Few technologies have evolved faster than that of unmanned aerial vehicles and drones in recent years. From consumer gadgets to military weapons, drones fill a wide range of applications in a new, useful and inexpensive way. Military uses aside, the future of Beyond Visual Line of Sight (BVLOS) drone usage is undoubtedly immense. There are a variety of ways that drones can entirely transform some applications that traditionally were costly and inefficient.

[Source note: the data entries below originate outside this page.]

(** [FieldByName]: the index and the type. *)
Definition FieldByName (fields : structFields) (name : list Z) : option (nat * goType) := (fun x => (x.1, x.2.2)) <$> list_find (fun f => f.1.1 = name) fields.

(** The two maps of [mapArgNamesToStructFields]; a missing name is empty. *)
Record fieldMaps := mkMaps { abi2struct : gmap (list Z) (list Z); struct2abi : gmap (list Z) (list Z) }.
Definition fieldOf (m : gmap (list Z) (list Z)) (k : list Z) : list Z := default [] (m !! k).
Definition pair_ (arg field : list Z) (m : fieldMaps) : fieldMaps := mkMaps (<[arg := field]> (abi2struct m)) (<[field := arg]> (struct2abi m)).

(** First round: fields with a tag. *)
Definition tagRound (argNames : list (list Z)) (m : fieldMaps) (f : list Z * list (list Z * list Z) * goType) : abi fieldMaps :=
  let '(name, tags, _) := f in
  match name with
  | [] => Panic
  | c :: _ =>
      if decide (ToUpper1 c <> [c]) then aok m
      else match tagLookup tags (lit "abi") with
           | None => aok m
           | Some [] => aerr errTagEmpty
           | Some tagName =>
               '(m, found) <-- fold_abi (fun '(m, found) arg =>
                   if decide (arg = tagName) then
                     if decide (fieldOf (abi2struct m) arg <> []) then aerr errTagTwice else aok (pair_ arg name m, true)
                   else aok (m, found)) argNames (m, false);
               if (found : bool) then aok m else aerr errTagUnknown
           end
  end.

In Australia, currently, drones can only be used within Visual Line of Sight, which essentially means you need to see it to use it. Visual Line of Sight is an adequate system for the hobbyist and in developing airspace. However, it is currently restrictive to the professional industry. This decision will change eventually because of the potential positive impacts that BVLOS will have in many sectors.
Long Distance Inspection
One of the benefits of BVLOS is long distance inspection. There are hundreds of thousands of kilometres of critical pipelines and powerline in the world. These resources carry valuable commodities such as electricity, water, oil and gas. Traditionally, this infrastructure is inspected by manual workers, often spending weeks travelling along the distance, looking for faults, gathering information and sending it back to an engineer to assess before being dispatched back to the location to fix the issue. This method is slow and expensive.
BVLOS drones can perform this task faster, and much more cheaply. This process is undertaken by removing the need to have people travel the stretches looking for faults. A vast country like Australia has immense expanses of land, and by having BVLOS, any form of remote inspection task could be made more efficient using a drone. Power lines, railroad tracks, and even crops can be inspected remotely using a BVLOS drone.

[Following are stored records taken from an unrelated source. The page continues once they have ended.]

Lemma static_word e d output index : standsAt output index d -> Z.of_nat (length d) = headLen e -> sizesOk e -> 0 < headLen e -> exists w, standsAt output index w /\ length w = 32%nat.
Proof.
  intros H Hl Hs H0. destruct (headLen_words e Hs) as [_ [k Hk]]. exists (take 32 d). rewrite <-(take_drop 32 d) in H. apply stands_app in H as [H _]. split; [done|]. rewrite length_take. lia.
Qed.

Lemma toGoType_elem t v : wfType t -> sizesOk t -> valOk t v -> match t with SliceTy _ | ArrayTy _ _ | TupleTy _ => False | _ => True end -> readsBack t v.
Proof.
  intros Hw Hs Hv Ht index output Ho HP. destruct t as [n|n| | | | | | |n| | | | ]; try done; cbn [isDynamicType placed enc] in HP.
  1-3: erewrite toGo_static by (try exact HP; try apply length_word; done); cbn [toGoBody].
  - by apply ReadInteger_signed.
  - by apply ReadInteger_unsigned.
  - destruct Hv as [b ->]. pose proof (readBool_word b) as Hb. destruct b; by rewrite Hb.
  - destruct Hv as (s & -> & _), HP as (off & H0 & H1 & H2). destruct (toGo_bytes StringTy index output off s Ho eq_refl H0 H1 H2) as [-> Hb]. cbn [toGoBody]. by rewrite Hb.
  - destruct Hv as (l & -> & _ & Hl). rewrite rawOf_goBytes in HP. erewrite toGo_static by (try exact HP; try (rewrite length_app, length_replicate; lia); done). cbn [toGoBody]. do 2 f_equal.
    unfold BytesToAddress. rewrite SetBytes_long; rewrite ?length_app, ?length_replicate, Hl; [|unfold AddressLength; lia]. done.
  - destruct Hv as (l & -> & _ & Hl). rewrite rawOf_goBytes in HP. cbn in Hs. erewrite toGo_static by (try exact HP; try (rewrite length_app, length_replicate; lia); done). cbn [toGoBody]. unfold ReadFixedBytes.
    assert (standsAt (l ++ replicate (32 - length l) 0) 0 l) as HL by (exists [], (replicate (32 - length l) 0); done). apply stands_slice in HL. rewrite Hl, Z.add_0_l in HL. by rewrite HL.
  - destruct Hv as (l & -> & _), HP as (off & H0 & H1 & H2). rewrite rawOf_goBytes in H2. destruct (toGo_bytes BytesTy index output off l Ho eq_refl H0 H1 H2) as [-> Hb]. cbn [toGoBody]. by rewrite Hb.
  - destruct Hv as (l & -> & _ & Hl). rewrite rawOf_goBytes in HP. erewrite toGo_static by (try exact HP; try (rewrite length_app, length_replicate; lia); done). cbn [toGoBody]. unfold readFunctionType.
    rewrite Hl. change (32 - 24)%nat with 8%nat. assert (standsAt (l ++ replicate 8 0) 0 l) as HL by (by exists [], (replicate 8 0)). apply stands_slice in HL. rewrite Hl in HL. change (0 + Z.of_nat 24) with 24 in HL.
    assert (standsAt (l ++ replicate 8 0) 24 (replicate 8 0)) as HG by (exists l, []; rewrite Hl; done). apply stands_slice in HG. change (24 + Z.of_nat (length (replicate 8 0))) with 32 in HG. rewrite HG. cbn [mbind outcome_bind]. rewrite decide_False by (intros []; done). by rewrite HL.
Qed.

Rapid Response Applications
There are specific time-critical applications where the rapid deployment of drones already cut down response times considerably. For example, emergency search and rescue. Preparing a rescue team for departure, and then manually searching an area is an extremely time-consuming task. Moreover, a job which if not completed quickly enough, could result in death for the person that is in need of rescue. Measure Australia already utilises thermography, which can be used in search and rescue but only within line of sight.
A drone can be in the air and be searching an impacted or disaster area within minutes. Once the person in need of rescue is located, the most appropriate rescue vehicle can be dispatched. The advantage to BVLOS in this situation is the ability for more space to be covered in a shorter amount of time. This difference could mean life or death.

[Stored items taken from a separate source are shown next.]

(** C9: whatever log the layer one has, [ParseSendDACommitment] ends without
    a panic.  An event it answers comes from a log with the event's topic and no
    other.  If the log has data, [Unpack] reads it, and the event has the values
    read, with no number missing and each of 256 bits; if it has none, the event
    is the empty struct, with all its numbers nil. *)
Theorem ParseSendDACommitment_total topics data : bytes_ok data -> Z.of_nat (length data) < 2 ^ 61 ->
  exists r, ParseSendDACommitment sha topics data = Done r /\
    forall ev, r = inr ev -> topics = [BytesToHash (sha sendDASig)] /\
      (data = [] /\ ev = emptyEvent \/ data <> [] /\ eventOk ev /\ exists vs, Unpack sendDAInputs data = aok vs /\ eventHas ev vs).
Proof.
  intros Hb Hl. destruct topics as [|topic topics].
  { destruct (manager_abi) as (a & Ha & _). unfold ParseSendDACommitment. rewrite Ha. cbn [mbind outcome_bind UnpackLog abind aerr]. eexists. split; [reflexivity|]. intros ev [=]. }
  rewrite parse_eq by discriminate. cbn [head tail]. destruct (decide (Some topic <> _)) as [Hn|Hn]; [eexists; split; [reflexivity|intros ev [=]]|].
  assert (topic = BytesToHash (sha sendDASig)) as -> by (apply dec_stable in Hn; congruence).
  destruct (decide (data = [])) as [Hd|Hd].
  - cbn [abind aok]. destruct topics as [|t2 topics]; [|eexists; split; [reflexivity|intros ev [=]]]. eexists. split; [reflexivity|]. intros ev [= <-]. split; [reflexivity|]. left. split; [exact Hd|reflexivity].
  - destruct (unpack_total sendDAInputs data event_sizes Hb Hl) as (r & Hr & HV). rewrite Hr. destruct r as [e|vs]; [eexists; split; [reflexivity|intros ev [=]]|]. cbn [abind].
    destruct (event_shape vs (HV vs eq_refl)) as (x & y & ts & nonce & index & len & key & ns & sigs & -> & HN & HK & HS). rewrite copy_event. cbn [abind aok].
    destruct topics as [|t2 topics]; [|eexists; split; [reflexivity|intros ev [=]]]. rewrite decide_False by (intros []; reflexivity). rewrite event_of. cbn [mbind outcome_bind]. eexists. split; [reflexivity|].
    intros ev [= <-]. split; [reflexivity|]. right. split; [exact Hd|]. split; [do 7 eexists; split; [reflexivity|by split]|].
    eexists. split; [reflexivity|]. do 7 eexists. split; reflexivity.
Qed.

(** C8: the log that the contract emits, with the event's values packed, is
    read back completely. *)
Theorem ParseSendDACommitment_roundtrip x y timestamp nonce index len dasKey nameSpaceId signatures :
  let vs := eventValues x y timestamp nonce index len dasKey nameSpaceId signatures in
  let data := encTuple (encItems (argTypes sendDAInputs) vs) in
  Forall (fun z => 0 <= z < 2 ^ 256) [x; y; timestamp; nonce; index; len; nameSpaceId] -> hash_ok dasKey -> Forall bytes_ok signatures -> Z.of_nat (length data) < 2 ^ 61 ->
  Pack sendDAInputs (zip (map argGoType sendDAInputs) vs) = aok data /\
  ParseSendDACommitment sha [BytesToHash (sha sendDASig)] data =
    aok (mkEvent (Some x, Some y) (Some timestamp) (Some nonce) (Some index) (Some len) dasKey (Some nameSpaceId) signatures).
Proof.
  intros vs data Hn [Hk1 Hk2] Hs Hl. assert (Forall2 valOk (argTypes sendDAInputs) vs) as HV.
  { repeat (apply Forall_cons in Hn as [? Hn]). unfold vs, eventValues, sendDAInputs. cbn [argTypes map argType typ pointType uint256Type bytes32Type bytesSliceType].
    repeat apply Forall2_cons_2; try (by apply valOk_u256_intro); [|by exists dasKey; unfold HashLength in Hk1; rewrite Hk1| |apply Forall2_nil_2].
    - apply valOk_tuple. eexists. split; [reflexivity|]. repeat apply Forall2_cons_2; try (by apply valOk_u256_intro). apply Forall2_nil_2.
    - exists (map goBytes signatures). split; [reflexivity|]. apply Forall_map. eapply Forall_impl; [exact Hs|]. intros b Hb. by exists b. }
  destruct (pack_unpack sendDAInputs vs) as [HP HU]; [by repeat constructor|apply event_sizes| |by repeat constructor|exact HV|exact Hl|].
  { repeat constructor; try done; cbn; try lia; try discriminate; try (apply not_elem_of_cons; split; [discriminate|]); apply not_elem_of_nil. }
  split; [exact HP|]. rewrite parse_eq by discriminate. cbn [head tail]. rewrite decide_False by (intros []; reflexivity). rewrite decide_False by discriminate. fold data in HU. rewrite HU. cbn [abind aok]. unfold vs. rewrite copy_event. cbn [abind aok length].
  rewrite decide_False by (intros []; reflexivity). by rewrite event_of.
Qed.

(** ** The storage manager *)

Lemma storage_abi : exists a m, GetAbi sha StorageManagerMetaData = Done a /\ Events a !! lit "NAMESPACE" = None /\ Methods a !! lit "NAMESPACE" = Some m /\
  mInputs m = Some nameSpaceInputs /\ mOutputs m = Some nameSpaceOutputs /\ mID m = take 4 (sha nameSpaceSig).
Proof.
  destruct (isDone_true (GetAbi sha StorageManagerMetaData)) as [a Ha]; [vm_compute; reflexivity|].
  assert (H : match GetAbi sha StorageManagerMetaData with
              | Done a => (isSome (Events a !! lit "NAMESPACE"), isSome (Methods a !! lit "NAMESPACE"), (fun m => (mInputs m, mOutputs m, mID m)) <$> Methods a !! lit "NAMESPACE")
              | _ => (true, false, None)
              end = (false, true, Some (Some nameSpaceInputs, Some nameSpaceOutputs, take 4 (sha nameSpaceSig)))) by (vm_compute; reflexivity).
  rewrite Ha in H. apply triple_eq in H as (H1 & H2 & H3). destruct (Methods a !! lit "NAMESPACE") as [m|] eqn:Em; [|discriminate H2]. exists a, m.
  apply (f_equal (from_option id (mInputs m, mOutputs m, mID m))) in H3. cbn [from_option fmap option_fmap option_map id] in H3. apply triple_eq in H3 as (H3 & H4 & H5).
  split; [exact Ha|]. split; [destruct (Events a !! lit "NAMESPACE"); [discriminate H1|reflexivity]|]. split; [exact Em|]. split; [exact H3|]. split; [exact H4|exact H5].
Qed.

(** The values of the answer. *)
Definition nameSpaceValue (creator : Address) (addr : list Address) : goVal := GoSeq [goBytes creator; GoSeq (map goBytes addr)].

Lemma convert_nameSpace creator addr : ConvertType (GetType nameSpaceOutput) (nameSpaceValue creator addr) NameSpaceType = aok (nameSpaceValue creator addr).
Proof. vm_compute. reflexivity. Qed.

Lemma pack_id z : Pack nameSpaceInputs [(bigPtr, GoPtr (GoNum z))] = aok (word z).
Proof. unfold Pack. rewrite decide_False by (intros []; reflexivity). cbn [nameSpaceInputs zip_with map packHeads argType uint256Type typ isDynamicType pack bigPtr indirect mbind outcome_bind typeCheck fst snd]. rewrite decide_False by (intros []; vm_compute; reflexivity).
  cbn [abind aok packElement packNum]. rewrite U256Bytes_word. cbn [mbind outcome_bind abind aok app]. by rewrite app_nil_r. Qed.

Lemma nameSpace_eq callContract codeAt z : NAMESPACE sha callContract codeAt z =
  match callContract (take 4 (sha nameSpaceSig) ++ word z) with
  | None => aerr errCall
  | Some output =>
      if decide (output = []) then match codeAt with None => aerr errCall | Some [] => aerr errNoCode | Some _ => aerr errEmptyData end
      else if decide (length output `mod` 32 <> 0)%nat then aerr errOutputFormat
      else
        out <-- Unpack nameSpaceOutputs output;
        out0 ← index out 0;
        v <-- ConvertType (GetType nameSpaceOutput) out0 NameSpaceType;
        match v with GoSeq [_; addr] => aok (map rawOf (seqOf addr)) | _ => Panic end
  end.
Proof.
  destruct storage_abi as (a & m & Ha & He & Hm & Hi & Ho & Hid). unfold NAMESPACE. rewrite Ha. cbn [mbind outcome_bind]. unfold Call, abiPack, abiUnpack, getArguments, resultType. rewrite decide_False by discriminate. rewrite Hm, Hi, He.
  cbn [default from_option id]. rewrite pack_id. cbn [abind aok]. rewrite Hid, Ho. destruct (callContract _) as [output|]; [|reflexivity]. cbn [abind aok default from_option id nameSpaceOutputs argGoType argType typ].
  destruct (decide (output = [])) as [->|Hn].
  - destruct codeAt as [[|c code]|]; [reflexivity| |reflexivity]. rewrite (decide_False (P := c :: code = [])) by discriminate. cbn [abind]. rewrite decide_False by (intros []; reflexivity). reflexivity.
  - cbn [abind]. destruct (decide (length output `mod` 32 <> 0)%nat); reflexivity.
Qed.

Long Duration High Altitude Applications
Millions of dollars are spent every year on aerial surveying and mapping tasks. Keeping even a light aircraft in the air for extended periods, and equipping it with modern mapping technology is expensive. Measure Australia has been able to replace these traditional aircrafts with a drone equipt with survey-grade LiDAR systems. Having the ability to fly BVLOS is essential when working in mountainous areas because of the high ranges of a mountain make it common to lose sight.
Once beyond visual line of site drone technology matures to a level where it is efficient, reliable and accurate, then the sky is quite literally the limit. The number of applications that BVLOS drones could be used for will only grow in number, as this technology enables us to perform tasks that would otherwise be physically impossible, or prohibitively expensive. Measure Australia is a the forefront of this advancement.